#### Task requirements
Reproduce, exactly and in full, only the lines below from the one containing "belong to the" through the one containing "Inductive JsValue : Type".

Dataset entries
---

(** * Word-search puzzle validation and bounded retry

    A shallow embedding of [validateAndCorrectPuzzleData] and
    [generateWordSearch], the response validator/corrector and the retry
    loop of the puzzle generation service, together with their
    properties; and of what surrounds them: the solution overlay of the
    grid component, the handlers of the form, and the generation handler
    and the panels of the page.

    Modelling conventions.
    - JSON integers ([startRow], [size], ...) are [Z]; the schema declares
      them INTEGER, and on integers the JavaScript operators used by the
      code ([Math.abs], [Math.max], [Math.sign], [+], comparisons) agree
      with their [Z] counterparts.
    - Strings are [string]s, a character standing for a code unit, and
      [String.length] for the JavaScript [length].  The case mapping
      [toUpperCase] is a parameter ([CaseMapping]): a theorem holds for
      every mapping, JavaScript's included, unless it states what it
      needs of it; [ascii_case] is the mapping on ASCII, used to run the
      scenarios.
    - A grid is an array of arrays, as its type says; an entry is a
      [Cell]: either a string or some other JSON value, since the
      validator tests [typeof cell === 'string'] itself.
    - [throw] is a result in [Error + _]; a failed property access on
      [undefined] is the error [TypeError].
    - The key [`${r}-${c}`] of the occupied-cell map is the string made
      of the two decimal renderings and a dash; [cell_key_inj] shows that
      it determines the cell.
    - A loop with no bound of its own ([while (true)] in the grid
      component) takes a number of iterations it may use, and yields
      [None] when they do not suffice; termination is then a theorem.
    - A component is its state and its handlers as functions on that
      state; what a handler does to the outside (an alert, a call of a
      callback) is a list of effects. *)

From Stdlib Require Import ZArith Lia Ascii String.
From stdpp Require Import gmap strings list fin_maps pretty.
(** * groq-prompt: the model-fallback endpoint of [netlify/functions/ai.ts]

    A shallow embedding of the serverless function: the recursive
    [generateWithFallback] orchestrator and the HTTP [handler] around it.

    The provider client ([groq.chat.completions.create]) and [JSON.parse]
    belong to the runtime, not to this file of the repository; they are
    section variables, so every theorem holds for any behaviour they have.
    The provider call is a state transformer over an abstract [World], which
    lets its answer depend on everything that happened before.

    JavaScript numbers are modelled by [Z]: the only numbers the code
    inspects are HTTP status codes and the attempt index. *)

From Equations Require Import Equations.
From Stdlib Require Import List String Ascii ZArith QArith Bool Arith Lia.
Import ListNotations.

Set Warnings "-register-all".

Close Scope Q_scope.
Local Open Scope list_scope.
Local Open Scope string_scope.

(** ** JavaScript values *)

(** The values [JSON.parse] can return, and [undefined], which is what
    reading a missing property gives. An object is the list of its own
    properties. *)
Inductive JsValue : Type :=
| JUndefined
| JNull
| JBool (b : bool)
| JNum (z : Z)
| JStr (s : string)
| JArr (items : list JsValue)
| JObj (props : list (string * JsValue)).

(** ToBoolean: [undefined], [null], [false], [0] and the empty string are
    falsy; every object and array is truthy. *)
Definition truthy (v : JsValue) : bool :=
  match v with
  | JUndefined | JNull => false
  | JBool b => b
  | JNum z => negb (z =? 0)%Z
  | JStr s => negb (s =? EmptyString)
  | JArr _ | JObj _ => true
  end.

---

#### Solution to this exercise
    belong to the runtime, not to this file of the repository; they are
    section variables, so every theorem holds for any behaviour they have.
    The provider call is a state transformer over an abstract [World], which
    lets its answer depend on everything that happened before.

    JavaScript numbers are modelled by [Z]: the only numbers the code
    inspects are HTTP status codes and the attempt index. *)

From Equations Require Import Equations.
From Stdlib Require Import List String Ascii ZArith QArith Bool Arith Lia.
Import ListNotations.

Set Warnings "-register-all".

Close Scope Q_scope.
Local Open Scope list_scope.
Local Open Scope string_scope.

(** ** JavaScript values *)

(** The values [JSON.parse] can return, and [undefined], which is what
    reading a missing property gives. An object is the list of its own
    properties. *)
Inductive JsValue : Type :=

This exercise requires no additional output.